Data items:
(* ===== verification/Libc.v ===== *)
(** * Numbers and lines from the C library

    [strtol], [strtoll] and [atoi], as the C standard and the GNU library
    define them: leading white space and one sign are skipped, the longest
    run of digits is the number, a number out of range gives the nearest
    bound and sets [errno], and no digits at all give zero with nothing
    consumed.  [atoi] is [strtol] converted to [int]; [long] and [long long]
    have 64 bits.  [take_line] is what [fgets] takes from a stream.  The two
    configuration readers use them. *)

From S2P Require Import Prelude Sds Util.

Module Libc.
Import Sds Util.

(** ** Numbers *)

Definition digit_in (base c : Z) : bool := (48 <=? c) && (c <? 48 + base).

(** The leading digits of a text, and what follows them. *)
Fixpoint span_digits (base : Z) (s : list Z) : list Z * list Z :=
  match s with
  | c :: s1 => if digit_in base c then let '(d, r) := span_digits base s1 in (c :: d, r) else ([], s)
  | [] => ([], [])
  end.

Definition digits_val (base : Z) (ds : list Z) : Z := fold_left (fun v c => v * base + (c - 48)) ds 0.

Definition clamp (lo hi v : Z) : Z := Z.max lo (Z.min hi v).

(** [strtoll] for a base up to ten: the value, the text from [*endptr] on,
    and whether [errno] is set to [ERANGE]. *)
Definition strto (base : Z) (s : list Z) : Z * list Z * bool :=
  let s1 := skip_blanks (cstr s) in
  let '(neg, s2) :=
    match s1 with
    | c :: r => if c =? 45 then (true, r) else if c =? 43 then (false, r) else (false, s1)
    | [] => (false, s1)
    end in
  let '(ds, r) := span_digits base s2 in
  match ds with
  | [] => (0, cstr s, false)
  | _ =>
      let v := if neg then - digits_val base ds else digits_val base ds in
      let w := clamp LLONG_MIN LLONG_MAX v in (w, r, negb (w =? v))
  end.

Definition strtoll (s : list Z) : Z := (strto 10 s).1.1.
Definition strtol (s : list Z) : Z := strtoll s.
Definition atoi (s : list Z) : Z := s32 (strtol s).

Lemma strto_bounds base s : LLONG_MIN <= (strto base s).1.1 <= LLONG_MAX.
Proof.
  unfold strto. destruct (match skip_blanks _ with [] => _ | _ => _ end) as [neg s2].
  destruct (span_digits base s2) as [[|d ds] r]; cbn [fst]; unfold clamp, LLONG_MIN, LLONG_MAX; lia.
Qed.

Lemma strtoll_bounds s : LLONG_MIN <= strtoll s <= LLONG_MAX.
Proof. apply strto_bounds. Qed.

Lemma atoi_bounds s : - 2 ^ 31 <= atoi s < 2 ^ 31.
Proof. apply (wraps_bound 32); lia. Qed.

(** ** [fgets]: at most [n] bytes, up to and with a newline *)

Fixpoint take_line (n : nat) (s : list Z) : list Z * list Z :=
  match n, s with
  | S n, c :: s1 => if c =? 10 then ([c], s1) else let '(l, r) := take_line n s1 in (c :: l, r)
  | _, _ => ([], s)
  end.

Lemma take_line_split n s : s = (take_line n s).1 ++ (take_line n s).2.
Proof.
  revert s. induction n as [|n IH]; intros [|c s]; cbn [take_line]; try done.
  destruct (c =? 10); [done|]. specialize (IH s). destruct (take_line n s) as [l r]. cbn in *. by rewrite <- IH.
Qed.

Lemma take_line_length n s : (length (take_line n s).1 <= n)%nat.
Proof.
  revert s. induction n as [|n IH]; intros [|c s]; cbn [take_line]; cbn; try lia.
  destruct (c =? 10); cbn; [lia|]. specialize (IH s). destruct (take_line n s). cbn in *. lia.
Qed.

Lemma take_line_nonempty n s : (0 < n)%nat -> s <> [] -> (0 < length (take_line n s).1)%nat.
Proof.
  destruct n as [|n], s as [|c s]; try lia; try done. intros _ _. cbn [take_line].
  destruct (c =? 10); [cbn; lia|]. destruct (take_line n s). cbn. lia.
Qed.

(** A whole stream read with [fgets] into a buffer of [n + 1] bytes: what
    each call leaves there as a C string. *)
Fixpoint pieces (n fuel : nat) (stream : list Z) : list (list Z) :=
  match fuel, stream with
  | S fuel, _ :: _ => let '(l, r) := take_line n stream in cstr l :: pieces n fuel r
  | _, _ => []
  end.

(** Without zero bytes nothing is lost. *)
Lemma pieces_concat n fuel s :
  (0 < n)%nat -> (length s <= fuel)%nat -> 0 ∉ s -> concat (pieces n fuel s) = s.
Proof.
  intros Hn. revert s. induction fuel as [|fuel IH]; intros [|c s] Hf H0; try (cbn in Hf; lia); try done.
  set (t := c :: s) in *. change (pieces n (S fuel) t) with
    (let '(l, r) := take_line n t in cstr l :: pieces n fuel r).
  pose proof (take_line_split n t) as Ht. pose proof (take_line_nonempty n t Hn ltac:(done)) as Hne.
  destruct (take_line n t) as [l r]. cbn [fst snd] in *. clearbody t. subst t.
  apply not_elem_of_app in H0 as [Hl Hr]. rewrite length_app in Hf. cbn [concat].
  rewrite IH by (done || lia). f_equal. apply cstr_id, Forall_forall. by intros x Hx ->.
Qed.

(** ** Examples *)

Example strtoll_signed : strto 10 (bytes_of_string "  -42kb") = (-42, bytes_of_string "kb", false).
Proof. reflexivity. Qed.

Example strtoll_none : strto 10 (bytes_of_string " -x") = (0, bytes_of_string " -x", false).
Proof. reflexivity. Qed.

Example strtol_octal : strto 8 (bytes_of_string "0755") = (493, [], false).
Proof. reflexivity. Qed.

Example strtoll_saturates :
  strto 10 (bytes_of_string "9223372036854775808") = (9223372036854775807, [], true).
Proof. reflexivity. Qed.

End Libc.
(** The three values the dispatcher knows are read; the two others of the
    file are refused, so that the parser reports line 9, which the caller
    does not look at. *)
Example shipped_read : ini_parse junk (Some shipped) handler (Configuration None None None) = Some (conf, 9).
Proof. vm_compute. reflexivity. Qed.

(** A file that does not set all three values makes [readFromIni] print
    members that were never stored. *)
Example incomplete_file_prints_junk :
  readFromIni junk (Some (bytes_of_string "[protocol]" ++ [10] ++ bytes_of_string "version=6" ++ [10])) = None.
Proof. vm_compute. reflexivity. Qed.

Lemma ini_parse_refines_witness :
  ini_parse junk (Some shipped) handler (Configuration None None None) =
  Some (r_user (read_file handler (Configuration None None None) shipped),
        r_err (read_file handler (Configuration None None None) shipped)).
Proof. apply (ini_parse_refines junk shipped handler); vm_compute; reflexivity. Defined.

(** A handler that keeps what it is given. *)
Definition keep (u : list (list Z * list Z * list Z)) (s n v : list Z) := (u ++ [(s, n, v)], 1).

Definition small : doc :=
  [(bytes_of_string "protocol", [(bytes_of_string "version", bytes_of_string "6")]);
   (bytes_of_string "user", [(bytes_of_string "name", bytes_of_string "Bob; Smith");
                             (bytes_of_string "a:b", [])])].

Lemma ini_parse_print_witness :
  ini_parse junk (Some (print_doc small)) keep [] = Some (fold_left (feed keep) (entries small) [], 0).
Proof.
  apply (ini_parse_print junk keep small); [reflexivity|vm_compute; reflexivity|vm_compute; reflexivity|].
  intros u s n v H. discriminate H.
Defined.

(** A section name of 60 bytes reaches the handler cut to 49. *)
Example long_section_cut :
  option_map (fun r => r.1) (ini_parse junk (Some (print_doc [(replicate 60 97, [([98], [99])])])) keep []) =
  option_map (fun r => r.1) (ini_parse junk (Some (print_doc [(replicate 49 97, [([98], [99])])])) keep []).
Proof. vm_compute. reflexivity. Qed.

End Demo.

End IniSpec.
(* ===== verification/OutObjSpec.v ===== *)
(** * Reply objects in memory implement plain output buffers

    The model of [Reply] gives every client a list of byte strings of its
    own.  Here the objects of [OutObj] are shown to implement it: sharing is
    never visible, every reference is counted, nothing is freed too early or
    kept for ever, and [reply_bytes] is the memory that is queued. *)

From S2P Require Import Prelude Reply Sds Util SdsBuf SdsBufSpec Query OutObj.
Import Output SdsBuf SdsBufProofs Objects.

Module ObjectProofs.

#[local] Set Default Proof Using "Type*".

Section Objects.

(** Objects the server itself holds for ever, with their texts. *)
Context (shared : gmap nat (list Z)).

(** ** Counted references *)

Definition held (o : nat) : Z := if bool_decide (is_Some (shared !! o)) then 1 else 0.

(** The string of an object and its text. *)
Definition otext (h : gmap nat robj) (o : nat) : list Z :=
  match h !! o with
  | Some (Robj _ (Raw s)) => take (Z.to_nat (slen s)) (sbuf s)
  | _ => []
  end.

Definition string_ok (v : rvalue) : Prop := exists s l, v = Raw s /\ holds s l /\ l <> [].

Abbreviation occ o R := (Z.of_nat (count_occ Nat.eq_dec R o)).

(** [R] are the references of all reply lists. *)
Record heap_inv (h : gmap nat robj) (R : list nat) : Prop := {
  hi_count : forall o r, h !! o = Some r -> refcount r = held o + occ o R /\ 0 < refcount r;
  hi_string : forall o r, h !! o = Some r -> string_ok (ptr r);
  hi_live : forall o, o ∈ R -> is_Some (h !! o);
  hi_shared : forall o l, shared !! o = Some l -> is_Some (h !! o) /\ otext h o = l
}.

(** The objects of [R] have the strings they had. *)
Definition same (h h' : gmap nat robj) (R : list nat) : Prop :=
  forall o, o ∈ R -> ptr <$> h' !! o = ptr <$> h !! o.

Lemma same_sub h h' R R' : (forall o : nat, o ∈ R' -> o ∈ R) -> same h h' R -> same h h' R'.
Proof. intros Hs H o Ho. by apply H, Hs. Qed.
(* ===== verification/Command.v ===== *)
(** * redis.c: the command table and the dispatcher

    The table of this server has four rows; the rest of Redis' commands is
    compiled out.  [processCommand] looks a request up, applies the guards in
    order and calls the command or refuses it. *)

From Stdlib Require Import Ascii.
From S2P Require Import Prelude Dict DictSpec Reply UserTable Sds Util Query.
Import HashTable Output Users Query.

Module Command.

Definition REDIS_CMD_WRITE : Z := 1.
Definition REDIS_CMD_READONLY : Z := 2.
Definition REDIS_CMD_DENYOOM : Z := 4.
Definition REDIS_CMD_ADMIN : Z := 16.
Definition REDIS_CMD_PUBSUB : Z := 32.
Definition REDIS_CMD_NOSCRIPT : Z := 64.
Definition REDIS_CMD_RANDOM : Z := 128.
Definition REDIS_CMD_SORT_FOR_SCRIPT : Z := 256.
Definition REDIS_CMD_LOADING : Z := 512.
Definition REDIS_CMD_STALE : Z := 1024.
Definition REDIS_CMD_SKIP_MONITOR : Z := 2048.

Definition REDIS_DIRTY_EXEC : Z := 1 ≪ 12.
Definition REDIS_FORCE_AOF : Z := 1 ≪ 14.
Definition REDIS_FORCE_REPL : Z := 1 ≪ 15.
Definition REDIS_REPL_CONNECTED : Z := 5.
Definition REDIS_PROPAGATE_AOF : Z := 1.
Definition REDIS_PROPAGATE_REPL : Z := 2.
Definition REDIS_OK : Z := 0.
Definition REDIS_ERR : Z := -1.

(** ** The table *)

(** [proc] is the name of the C function. *)
Record redisCommand := RedisCommand {
  cname : list Z;
  proc : string;
  arity : Z;
  sflags : string;
  cflags : Z
}.

Definition redisCommandTable : list redisCommand :=
  [RedisCommand (bytes_of_string "chat") "chatCommand" 4 "wm" 0;
   RedisCommand (bytes_of_string "node") "nodeCommand" 4 "wm" 0;
   RedisCommand (bytes_of_string "register") "registerCommand" 6 "wm" 0;
   RedisCommand (bytes_of_string "r") "registerCommand" 6 "wm" 0].

(** One letter of [sflags]; [None] is the panic. *)
Definition flag_of (f : Ascii.ascii) : option Z :=
  match f with
  | "w"%char => Some REDIS_CMD_WRITE
  | "r"%char => Some REDIS_CMD_READONLY
  | "m"%char => Some REDIS_CMD_DENYOOM
  | "a"%char => Some REDIS_CMD_ADMIN
  | "p"%char => Some REDIS_CMD_PUBSUB
  | "s"%char => Some REDIS_CMD_NOSCRIPT
  | "R"%char => Some REDIS_CMD_RANDOM
  | "S"%char => Some REDIS_CMD_SORT_FOR_SCRIPT
  | "l"%char => Some REDIS_CMD_LOADING
  | "t"%char => Some REDIS_CMD_STALE
  | "M"%char => Some REDIS_CMD_SKIP_MONITOR
  | _ => None
  end.

Fixpoint parse_flags (f : string) (acc : Z) : option Z :=
  match f with
  | EmptyString => Some acc
  | String a f => let? x := flag_of a in parse_flags f (acc |. x)
  end.

Section Commands.
Context {D : Type} `{!UserDict D nat}.

(** The two dictionaries map a name to its row; the rows with the parsed
    flags are collected in order. *)
Fixpoint populate (rows : list redisCommand) (j : nat) (commands orig : D) (tbl : list redisCommand)
  : option (D * D * list redisCommand) :=
  match rows with
  | [] => Some (commands, orig, tbl)
  | c :: rows =>
      let? fl := parse_flags (sflags c) (cflags c) in
      let? (commands, retval1) := ud_add commands (sdsnew (cname c)) j in
      let? (orig, retval2) := ud_add orig (sdsnew (cname c)) j in
      if (retval1 =? DICT_OK) && (retval2 =? DICT_OK)
      then populate rows (S j) commands orig
             (tbl ++ [RedisCommand (cname c) (proc c) (arity c) (sflags c) fl])
      else None
  end.

Definition populateCommandTable : option (D * D * list redisCommand) :=
  populate redisCommandTable 0 ud_create ud_create [].

(** A name with an embedded NUL byte is hashed to its full length but
    compared as a C string: it is found exactly when it falls into the bucket
    of the part before the NUL. *)
Context (same_bucket : D -> list Z -> bool).

Definition lookupCommand (commands : D) (tbl : list redisCommand) (name : list Z)
  : option (D * option redisCommand) :=
  if nonul name || same_bucket commands name then
    let? (commands, j) := ud_fetch commands (sdsnew name) in
    match j with
    | Some j => let? c := tbl !! j in Some (commands, Some c)
    | None => Some (commands, None)
    end
  else Some (commands, None).

(** ** Dispatch *)

(** The fields of [server] the guards read.  [free_memory] is what
    [freeMemoryIfNeeded] returns, [aof_errno] the text of [strerror]. *)
Record config := Config {
  requirepass : bool;
  maxmemory : Z;
  free_memory : Z;
  stop_writes_on_bgsave_err : bool;
  saveparamslen : Z;
  lastbgsave_status : Z;
  aof_last_write_status : Z;
  aof_errno : list Z;
  masterhost : bool;
  repl_min_slaves_to_write : Z;
  repl_min_slaves_max_lag : Z;
  repl_good_slaves_count : Z;
  repl_slave_ro : bool;
  repl_state : Z;
  repl_serve_stale_data : bool;
  loading : bool;
  lua_timedout : bool;
  monitors : Z
}.

(** The fields of the client beyond its output side. *)
Record fclient := FClient {
  authenticated : bool;
  pubsub_channels : Z;
  pubsub_patterns : Z;
  mstate : list (redisCommand * list (list Z))
}.

(** What [call] tells other parts of the server. *)
Inductive effect :=
  | FeedMonitors (argv : list (list Z))
  | Slowlog (argv : list (list Z))
  | Stats (name : list Z)
  | LuaForce (fl : Z)
  | Propagate (name : list Z) (argv : list (list Z)) (fl : Z).

Context (ae : Z -> bool).

Definition addReply (o : outbuf) (s : string) : outbuf :=
  addReplyString ae o (bytes_of_string s ++ CRLF).

Definition flagTransaction (o : outbuf) : outbuf :=
  if has_flag o REDIS_MULTI then set_flags o (flags o |. REDIS_DIRTY_EXEC) else o.

Definition has_cmd_flag (c : redisCommand) (f : Z) : bool := negb (cflags c &. f =? 0).

Definition proc_is (c : redisCommand) (p : string) : bool := String.eqb (proc c) p.

(** There are two words and the second begins with the letter, in any case. *)
Definition second_word_is (argv : list (list Z)) (letter : Z) : bool :=
  match argv with
  | [_; a] => bool_decide (tolower <$> head (cstr a) = Some letter)
  | _ => false
  end.

(** The guards between the lookup and the execution, in their order: the
    output of the client when one of them refuses. *)
Definition gate (g : config) (c : fclient) (o : outbuf) (cmd : redisCommand) (argv : list (list Z))
  : option outbuf :=
  if requirepass g && negb (authenticated c) && negb (proc_is cmd "authCommand") then
    Some (addReply (flagTransaction o) "-NOAUTH Authentication required.")
  else if negb (maxmemory g =? 0) && has_cmd_flag cmd REDIS_CMD_DENYOOM && (free_memory g =? REDIS_ERR) then
    Some (addReply (flagTransaction o) "-OOM command not allowed when used memory > 'maxmemory'.")
  else if ((stop_writes_on_bgsave_err g && (0 <? saveparamslen g) && (lastbgsave_status g =? REDIS_ERR))
           || (aof_last_write_status g =? REDIS_ERR)) && negb (masterhost g) &&
          (has_cmd_flag cmd REDIS_CMD_WRITE || proc_is cmd "pingCommand") then
    Some (if aof_last_write_status g =? REDIS_OK
          then addReply (flagTransaction o) "-MISCONF Redis is configured to save RDB snapshots, but is currently not able to persist on disk. Commands that may modify the data set are disabled. Please check Redis logs for details about the error."
          else addReplySds ae (flagTransaction o)
                 (bytes_of_string "-MISCONF Errors writing to the AOF file: " ++ aof_errno g ++ CRLF))
  else if negb (repl_min_slaves_to_write g =? 0) && negb (repl_min_slaves_max_lag g =? 0) &&
          has_cmd_flag cmd REDIS_CMD_WRITE && (repl_good_slaves_count g <? repl_min_slaves_to_write g) then
    Some (addReply (flagTransaction o) "-NOREPLICAS Not enough good slaves to write.")
  else if masterhost g && repl_slave_ro g && negb (has_flag o REDIS_MASTER) &&
          has_cmd_flag cmd REDIS_CMD_WRITE then
    Some (addReply o "-READONLY You can't write against a read only slave.")
  else if ((0 <? pubsub_channels c) || (0 <? pubsub_patterns c)) &&
          negb (proc_is cmd "subscribeCommand") && negb (proc_is cmd "unsubscribeCommand") &&
          negb (proc_is cmd "psubscribeCommand") && negb (proc_is cmd "punsubscribeCommand") then
    Some (addReplyError ae o
            (bytes_of_string "only (P)SUBSCRIBE / (P)UNSUBSCRIBE / QUIT allowed in this context"))
  else if masterhost g && negb (repl_state g =? REDIS_REPL_CONNECTED) && negb (repl_serve_stale_data g) &&
          negb (has_cmd_flag cmd REDIS_CMD_STALE) then
    Some (addReply (flagTransaction o) "-MASTERDOWN Link with MASTER is down and slave-serve-stale-data is set to 'no'.")
  else if loading g && negb (has_cmd_flag cmd REDIS_CMD_LOADING) then
    Some (addReply o "-LOADING Redis is loading the dataset in memory")
  else if lua_timedout g && negb (proc_is cmd "authCommand") && negb (proc_is cmd "replconfCommand") &&
          negb (proc_is cmd "shutdownCommand" && second_word_is argv 110) &&
          negb (proc_is cmd "scriptCommand" && second_word_is argv 107) then
    Some (addReply (flagTransaction o) "-BUSY Redis is busy running a script. You can only call SCRIPT KILL or SHUTDOWN NOSAVE.")
  else None.

Section Run.

(** The rest of the server: a command procedure acts on it and on the
    client's output and flags, and reports by how much it changed
    [server.dirty]. *)
Context {W : Type} (run_proc : string -> W -> outbuf -> list (list Z) -> option (W * outbuf * Z)).

(** The dispatcher's state: the configuration, the dictionary of commands and
    its rows, the client, the counter of commands, the effects so far and the
    rest of the server. *)
Record front := Front {
  cfg : config;
  commands : D;
  tbl : list redisCommand;
  cl : fclient;
  stat_numcommands : Z;
  trace : list effect;
  world : W
}.

Definition set_commands (s : front) (d : D) : front :=
  Front (cfg s) d (tbl s) (cl s) (stat_numcommands s) (trace s) (world s).
Definition queue_multi (s : front) (cmd : redisCommand) (argv : list (list Z)) : front :=
  let c := cl s in
  Front (cfg s) (commands s) (tbl s)
    (FClient (authenticated c) (pubsub_channels c) (pubsub_patterns c) (mstate c ++ [(cmd, argv)]))
    (stat_numcommands s) (trace s) (world s).

(** [call(c, REDIS_CALL_FULL)].  No command of the table uses
    [alsoPropagate], and a Lua client always has a caller. *)
Definition call (s : front) (o : outbuf) (cmd : redisCommand) (argv : list (list Z))
  : option (front * outbuf) :=
  let g := cfg s in
  let feed := if negb (monitors g =? 0) && negb (loading g) && negb (has_cmd_flag cmd REDIS_CMD_SKIP_MONITOR)
              then [FeedMonitors argv] else [] in
  let client_old_flags := flags o in
  let force := REDIS_FORCE_AOF |. REDIS_FORCE_REPL in
  let? (w, o, dirty) := run_proc (proc cmd) (world s) (set_flags o (flags o &. ~. force)) argv in
  let quiet := loading g && has_flag o REDIS_LUA_CLIENT in
  let lua := if has_flag o REDIS_LUA_CLIENT then [LuaForce (flags o &. force)] else [] in
  let log := if negb quiet && negb (proc_is cmd "execCommand") then [Slowlog argv] else [] in
  let stats := if negb quiet then [Stats (cname cmd)] else [] in
  let pf := (if has_flag o REDIS_FORCE_REPL then REDIS_PROPAGATE_REPL else 0) |.
            (if has_flag o REDIS_FORCE_AOF then REDIS_PROPAGATE_AOF else 0) |.
            (if negb (dirty =? 0) then REDIS_PROPAGATE_REPL |. REDIS_PROPAGATE_AOF else 0) in
  let prop := if negb (pf =? 0) then [Propagate (cname cmd) argv pf] else [] in
  let o := set_flags o ((flags o &. ~. force) |. (client_old_flags &. force)) in
  Some (Front g (commands s) (tbl s) (cl s) (stat_numcommands s + 1)
          (trace s ++ feed ++ lua ++ log ++ stats ++ prop) w, o).

(** The result is [true] for [REDIS_OK]: the client is reset. *)
Definition processCommand (s : front) (o : outbuf) (argv : list (list Z)) : option (front * outbuf * bool) :=
  let? name := head argv in
  if strcaseeq name (bytes_of_string "quit") then
    let o := addReply o "+OK" in
    Some (s, set_flags o (flags o |. REDIS_CLOSE_AFTER_REPLY), false)
  else
    let? (d, cmd) := lookupCommand (commands s) (tbl s) name in
    let s := set_commands s d in
    match cmd with
    | None =>
        Some (s, addReplyErrorFormat ae (flagTransaction o)
                   (bytes_of_string "unknown command '" ++ cstr name ++ [39]), true)
    | Some cmd =>
        if ((0 <? arity cmd) && negb (arity cmd =? zlen argv)) || (zlen argv <? - arity cmd) then
          Some (s, addReplyErrorFormat ae (flagTransaction o)
                     (bytes_of_string "wrong number of arguments for '" ++ cname cmd ++
                      bytes_of_string "' command"), true)
        else match gate (cfg s) (cl s) o cmd argv with
             | Some o => Some (s, o, true)
             | None =>
                 if has_flag o REDIS_MULTI && negb (proc_is cmd "execCommand") &&
                    negb (proc_is cmd "discardCommand") && negb (proc_is cmd "multiCommand") &&
                    negb (proc_is cmd "watchCommand")
                 then Some (queue_multi s cmd argv, addReply o "+QUEUED", true)
                 else let? (s, o) := call s o cmd argv in Some (s, o, true)
             end
    end.

End Run.

End Commands.
Arguments front : clear implicits.

End Command.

Exercise brief: Repeat the records above line by line, from the first line through the line that contains "and whether [errno]".

Answer to this exercise:
(* ===== verification/Libc.v ===== *)
(** * Numbers and lines from the C library

    [strtol], [strtoll] and [atoi], as the C standard and the GNU library
    define them: leading white space and one sign are skipped, the longest
    run of digits is the number, a number out of range gives the nearest
    bound and sets [errno], and no digits at all give zero with nothing
    consumed.  [atoi] is [strtol] converted to [int]; [long] and [long long]
    have 64 bits.  [take_line] is what [fgets] takes from a stream.  The two
    configuration readers use them. *)

From S2P Require Import Prelude Sds Util.

Module Libc.
Import Sds Util.

(** ** Numbers *)

Definition digit_in (base c : Z) : bool := (48 <=? c) && (c <? 48 + base).

(** The leading digits of a text, and what follows them. *)
Fixpoint span_digits (base : Z) (s : list Z) : list Z * list Z :=
  match s with
  | c :: s1 => if digit_in base c then let '(d, r) := span_digits base s1 in (c :: d, r) else ([], s)
  | [] => ([], [])
  end.

Definition digits_val (base : Z) (ds : list Z) : Z := fold_left (fun v c => v * base + (c - 48)) ds 0.

Definition clamp (lo hi v : Z) : Z := Z.max lo (Z.min hi v).

(** [strtoll] for a base up to ten: the value, the text from [*endptr] on,
    and whether [errno] is set to [ERANGE]. *)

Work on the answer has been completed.